President Barack Obama’s announcement this past week that the United States will attempt to restore diplomatic relations with Cuba has been met with equal amounts of praise and criticism.
This writer is on the praise side of the proverbial fence when it comes to this announcement, one that he believes is long overdue.
It’s not as though Obama’s announcement is unprecedented.
This country had a friendly relationship to some degree with Russia after the fall of the Soviet Union, something that most Americans during the Cold War probably thought would never happen in their lifetimes.
Even during the last years of the Cold War, President Ronald Reagan worked with the Soviet Union and its leader, Mikhail Gorbachev, in an attempt by both superpowers to reduce and eventually eliminate nuclear weapons from their countries.
President Richard Nixon opened relations with China, a communist enemy of the United States, during the Cold War in a move that could have been political suicide.

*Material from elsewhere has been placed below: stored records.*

(** Assignments to the public observer fields. *)
Definition set_onmessage (e : Endpoint) (h : option Handler) : M unit :=
  match e with
  | ServerRef i => update_server i (srv_set_onmessage h)
  | ClientRef j => update_client j (cli_set_onmessage h)
  end.

Definition set_onclose (e : Endpoint) (h : option Handler) : M unit :=
  match e with
  | ServerRef i => update_server i (srv_set_onclose h)
  | ClientRef j => update_client j (cli_set_onclose h)
  end.

Definition set_onerror (e : Endpoint) (h : option Handler) : M unit :=
  match e with
  | ServerRef i => update_server i (srv_set_onerror h)
  | ClientRef j => update_client j (cli_set_onerror h)
  end.

Inductive Op :=
| NewServer (id : option string) (uuid : string)
| NewClient (uuid : string) (serverTransport : option nat)
| Start (e : Endpoint)
| Send (e : Endpoint) (message : JSONRPCMessage)
| Close (e : Endpoint)
| SetOnMessage (e : Endpoint) (h : option Handler)
| SetOnClose (e : Endpoint) (h : option Handler)
| SetOnError (e : Endpoint) (h : option Handler)
| Dispatch (targetId : string) (message : JSONRPCMessage)
| Tick.

Definition step (op : Op) : M unit :=
  match op with
  | NewServer id uuid => new_LocalServerTransport id uuid;;; ret tt
  | NewClient uuid serverTransport => new_LocalClientTransport uuid serverTransport;;; ret tt
  | Start e => start e
  | Send e message => send e message
  | Close e => close e
  | SetOnMessage e h => set_onmessage e h
  | SetOnClose e h => set_onclose e h
  | SetOnError e h => set_onerror e h
  | Dispatch targetId message => registry_send targetId message
  | Tick => tick
  end.

Fixpoint run (ops : list Op) (w : World) : World :=
  match ops with
  | [] => w
  | op :: ops => run ops (step op w).2
  end.

(** ** Reading the state of a transport *)

Definition connected (w : World) (e : Endpoint) : option bool :=
  match e with
  | ServerRef i => srv_connected <$> servers w !! i
  | ClientRef j => cli_connected <$> clients w !! j
  end.

Definition sessionId (w : World) (e : Endpoint) : option string :=
  match e with
  | ServerRef i => srv_sessionId <$> servers w !! i
  | ClientRef j => cli_sessionId <$> clients w !! j
  end.

Definition onclose_of (w : World) (e : Endpoint) : option Handler :=
  match e with
  | ServerRef i => servers w !! i ≫= srv_onclose
  | ClientRef j => clients w !! j ≫= cli_onclose
  end.

(** The recorded peer: the client identifier a server sends to, the server
    handle a client holds. *)
Definition clientId_of (w : World) (i : nat) : option string :=
  servers w !! i ≫= srv_clientId.

Definition serverTransport_of (w : World) (j : nat) : option nat :=
  clients w !! j ≫= cli_serverTransport.

(** The registry entry an endpoint installs for itself. *)
Definition own_callbacks (e : Endpoint) : Callbacks :=
  mkCallbacks (Some (ForwardTo e)).

Definition registered (w : World) (e : Endpoint) : Prop :=
  ∃ id, sessionId w e = Some id ∧ transportMap w !! id = Some (own_callbacks e).

(** ** Histories *)

(** [happened P ops w]: running [ops] from [w], some operation satisfied
    [P] in the world it was applied to. *)
Fixpoint happened (P : Op → World → bool) (ops : list Op) (w : World) : bool :=
  match ops with
  | [] => false
  | op :: ops => P op w || happened P ops (step op w).2
  end.

Definition returned {A} (c : Completion A) : bool :=
  match c with
  | Returned _ => true
  | Thrown _ => false
  end.

(** A [start()] on [e] that does not throw. *)
Definition start_succeeds (e : Endpoint) (op : Op) (w : World) : bool :=
  match op with
  | Start e' => bool_decide (e' = e) && returned (start e w).1
  | _ => false
  end.

(** A [close()] on [e] that finds it connected. *)
Definition close_takes_effect (e : Endpoint) (op : Op) (w : World) : bool :=
  match op with
  | Close e' => bool_decide (e' = e) && bool_decide (connected w e = Some true)
  | _ => false
  end.

(** What each operation of a run completes with. *)
Fixpoint results (ops : list Op) (w : World) : list (Completion unit) :=
  match ops with
  | [] => []
  | op :: ops => (step op w).1 :: results ops (step op w).2
  end.

(** The identifier an endpoint sends to: [this._clientId] for a server,
    [this._serverTransport.sessionId] for a client. *)
Definition peerId_of (w : World) (e : Endpoint) : option string :=
  match e with
  | ServerRef i => clientId_of w i
  | ClientRef j => serverTransport_of w j ≫= λ server, sessionId w (ServerRef server)
  end.

(** The session identifiers of all transports constructed so far. *)
Definition sessionIds (w : World) : list string :=
  (srv_sessionId <$> servers w) ++ (cli_sessionId <$> clients w).

(** The session identifier a constructor call gives to the new transport. *)
Definition minted (op : Op) : option string :=
  match op with
  | NewServer id uuid => Some (server_sessionId id uuid)
  | NewClient uuid _ => Some uuid
  | _ => None
  end.

(** Every transport constructed in the run gets an identifier that no
    earlier transport has. *)
Fixpoint fresh_ids (ops : list Op) (w : World) : bool :=
  match ops with
  | [] => true
  | op :: ops =>
      match minted op with
      | Some id => bool_decide (id ∉ sessionIds w)
      | None => true
      end && fresh_ids ops (step op w).2
  end.

(** A constructor call that registers the identifier [id]. *)
Definition mints (id : string) (op : Op) (w : World) : bool :=
  bool_decide (minted op = Some id).

(** The observer invocations a timer task makes when it fires in [w]. *)
Definition delivery (w : World) (task : Task) : list Event :=
  match cb_onmessage task.1 with
  | Some (ForwardTo this) =>
      match onmessage_of w this with
      | Some h => [OnMessage this h task.2]
      | None => []
      end
  | None => []
  end.

(** The transport whose observer an event is an invocation of, and the
    invocations made on one transport. *)
Definition event_target (ev : Event) : Endpoint :=
  match ev with
  | OnMessage this _ _ => this
  | OnClose this _ => this
  end.

Definition events_of (e : Endpoint) (t : list Event) : list Event :=
  filter (λ ev, event_target ev = e) t.

(** Every transport that has been constructed is registered. *)
Definition registered_if_constructed (w : World) (e : Endpoint) : Prop :=
  is_Some (connected w e) → registered w e.

(** The messages the on-message observer of [this] has been invoked with,
    oldest first. *)
Definition received_by (this : Endpoint) (t : list Event) : list JSONRPCMessage :=
  omap (λ ev, match ev with
              | OnMessage e _ m => if decide (e = this) then Some m else None
              | OnClose _ _ => None
              end) t.

(** The messages the timer queue holds for [this], oldest first. *)
Definition pending_for (this : Endpoint) (q : list Task) : list JSONRPCMessage :=
  snd <$> filter (λ task : Task, cb_onmessage task.1 = Some (ForwardTo this)) q.

(** The messages an operation other than a turn of the event loop puts
    into the timer queue for [this]. *)
Definition accepted_for (this : Endpoint) (op : Op) (w : World) : list JSONRPCMessage :=
  match op with
  | Tick => []
  | _ => pending_for this (drop (length (timers w)) (timers (step op w).2))
  end.
Lemma box_height_Q (H : Q) : (box_height H == (H - (198425197 # 1000000)) / 11)%Q.
Proof. unfold box_height. rewrite BOX_AREA_VERT_MARGIN_TOTAL_Q. reflexivity. Qed.

(** C6 (tiling): in exact arithmetic eleven boxes, ten gaps and the start
    offset on both sides make up the page width exactly, and likewise the
    height, because ten gaps and two offsets are the total margin. *)
Theorem grid_tiles_page (W H : Q) :
  (10 * BOX_SPACING + 2 * X_REF_START_OFFSET == BOX_AREA_HORIZ_MARGIN_TOTAL)%Q /\
  (11 * box_width W + 10 * BOX_SPACING + 2 * X_REF_START_OFFSET == W)%Q /\
  (11 * box_height H + 10 * BOX_SPACING + 2 * Y_REF_START_OFFSET == H)%Q.
Proof.
  rewrite box_width_Q, box_height_Q.
  rewrite BOX_SPACING_Q, X_REF_START_OFFSET_Q, Y_REF_START_OFFSET_Q,
    BOX_AREA_HORIZ_MARGIN_TOTAL_Q.
  split; [|split].
  - lra.
  - field.
  - field.
Qed.

(** The right edge of the last column is one start offset short of the
    page width, and the top edge of the last row of the height. *)
Lemma last_box_meets_margin (W H : Q) :
  (box_x_bl W 10 + box_width W + X_REF_START_OFFSET == W)%Q /\
  (box_y_bl H 10 + box_height H + Y_REF_START_OFFSET == H)%Q.
Proof.
  unfold box_x_bl, box_y_bl. cbn [add mul of_int Q_Number].
  rewrite box_width_Q, box_height_Q.
  rewrite BOX_SPACING_Q, X_REF_START_OFFSET_Q, Y_REF_START_OFFSET_Q.
  unfold inject_Z. split; field.
Qed.

(** ** The sweep *)

(** C2 (start-value clamp): for a median in [0,100] and a step in [1,9] the
    start value the program computes is the one the precedence rule of the
    specification gives; median 85 with step 3 starts at 70 and median 65
    with step 3 at 50. *)
Theorem sweep_start_follows_precedence :
  (forall M S : Z, 0 <= M <= 100 -> 1 <= S <= 9 -> sweep_start M S = spec_start M S) /\
  sweep_start 85 3 = 70 /\ sweep_start 65 3 = 50.
Proof.
  split; [|done].
  intros M S HM HS. unfold sweep_start, spec_start.
  repeat match goal with
         | |- context [?a >? ?b] => destruct (Z.gtb_spec a b)
         | |- context [?a <? ?b] => destruct (Z.ltb_spec a b)
         end; lia.
Qed.

Lemma sweep_start_follows_precedence_witness :
  sweep_start 98 9 = spec_start 98 9 /\ sweep_start 2 9 = spec_start 2 9.
Proof.
  split; apply (proj1 sweep_start_follows_precedence); lia.
Defined.

Lemma sweep_start_cases (M S : Z) :
  0 <= M <= 100 -> 1 <= S <= 9 ->
  (100 < M + 5 * S /\ sweep_start M S = 100 - 10 * S) \/
  (M - 5 * S < 0 /\ sweep_start M S = 0) \/
  (0 <= M - 5 * S /\ M + 5 * S <= 100 /\ sweep_start M S = M - 5 * S).
Proof.
  intros HM HS. unfold sweep_start.
  destruct (Z.gtb_spec (S * 5 + M) 100), (Z.ltb_spec (M - S * 5) 0); lia.
Qed.

(** C3: for a median in [0,100] and a step in [1,9], each of the eleven
    values [start + i * step], [i] from 0 to 10, lies in [0,100]. *)
Theorem sweep_values_in_range (M S i : Z) :
  0 <= M <= 100 -> 1 <= S <= 9 -> 0 <= i <= 10 ->
  0 <= sweep_start M S + i * S <= 100.
Proof.
  intros HM HS Hi.
  destruct (sweep_start_cases M S HM HS) as [[? ->]|[[? ->]|(? & ? & ->)]]; nia.
Qed.

Lemma sweep_values_in_range_witness : 0 <= sweep_start 98 9 + 10 * 9 <= 100.
Proof. apply sweep_values_in_range; lia. Defined.

(** With the start value of the program the clamp on access never bites. *)
Lemma clamped_tint_unclamped (M S i : Z) :
  0 <= M <= 100 -> 1 <= S <= 9 -> 0 <= i <= 10 ->
  clamped_tint (sweep_start M S) S i = sweep_start M S + i * S.
Proof.
  intros HM HS Hi. unfold clamped_tint.
  destruct (sweep_start_cases M S HM HS) as [[? ->]|[[? ->]|(? & ? & ->)]]; nia.
Qed.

Instead, it ended up winning Nixon (and Henry Kissinger) Time Magazine’s person of the year the same year that the Watergate burglars were arrested.
Now with Obama’s announcement, the last of America’s major enemies during that period of more than 50 years dominated by arms races and the threat of nuclear annihilation has been engaged in a peaceful manner.
The biggest issue that those against this decision have is Cuba’s awful track record when it comes to the treatment of its own citizens.
It is always disheartening to hear about a country committing human rights violations against its own people or imprisoning them for unjust means.
However, the timing of Obama’s announcement—not long after the report on the CIA’s demonstrable torture practices was released—shows that, as gruesome as it sounds, this can’t be a deal breaker when it comes to diplomacy.
The torture report showed that there were those who were innocent and committed no crime against the United States that were among those tortured and dead as a result. So this country isn’t exactly clean when it comes to human rights violations.
And then there’s America’s history of supporting heinous dictatorships that did far worse to its citizens than the Castro regime.
America supported these leaders solely because the countries they presided over were anti-communist or were against someone or something that America was also against.
This is in no way trying to brush aside human rights violations and unjust imprisonments committed by the country of Cuba under the Castro regime, but it is an attempt to put it all into the proper perspective.
There is also the possibility, though not a guarantee, that things could change in Cuba in this area with renewed diplomatic relations between Cuba and the United States.
The fact that diplomatic relations with the United States is even being explored by Cuba indicates that they could be willing to change with changing times.
As far as the cultural impact of diplomatic relations between the United States and Cuba, American car companies could cash on in on a big piece of Cuban culture: restoring classic American cars.
Part of an NBC News report on the potential good diplomatic relations between the United States and Cuba could do for Cuba was that the many Cuban citizens who restore American cars from the pre-Castro years could finally get American parts for these vehicles.
However, the biggest cultural impact of diplomacy between Cuba and the United States would focus on both countries’ love for the sport of baseball.
Despite being unseated by football as the national pastime, the sport of baseball remains a very successful and well-attended sport in America.
Cuba comes into play not only because of its country’s love for the sport, but the influx of Cuban players into Major League Baseball during recent decades.
Cuban-born players are among the most talented groups in the game today, but the only way these players have ever been able to even attempt to play in MLB is by defecting from Cuba and leaving everything behind—their family, friends, their past and the life they had up until their departure.
But imagine if these Cuban players could maintain their citizenship in Cuba and still be able to travel to America and play in MLB.
Professional baseball in America would continue to receive an influx of talented Cuban-born players and these players would no longer have to act as cargo in the human smuggling business or face the dangers of leaving Cuba by boat.
There’s also the likelihood of a professional baseball team in Cuba, Havana being the most ideal location, if diplomatic relations between these two countries are restored and the embargo lifted.
At the moment, any excess criticism or praise for the possibility of diplomatic relations between the United States and Cuba is premature because the process is still at the beginning.
President Obama even said at his final press conference of the year that a face-to-face meeting between he and Cuban President Raul Castro is not the works as of now.
The notion of renewed diplomatic relations between the United States and Cuba is not going away anytime soon, but any substantial progress toward or away from it is a long way away as well.
At the end of the day when it comes to the United States and Cuba, the Cold War is over and has been over for more than two decades.
In other words, it’s time to move on. And in this case, moving on means coming together.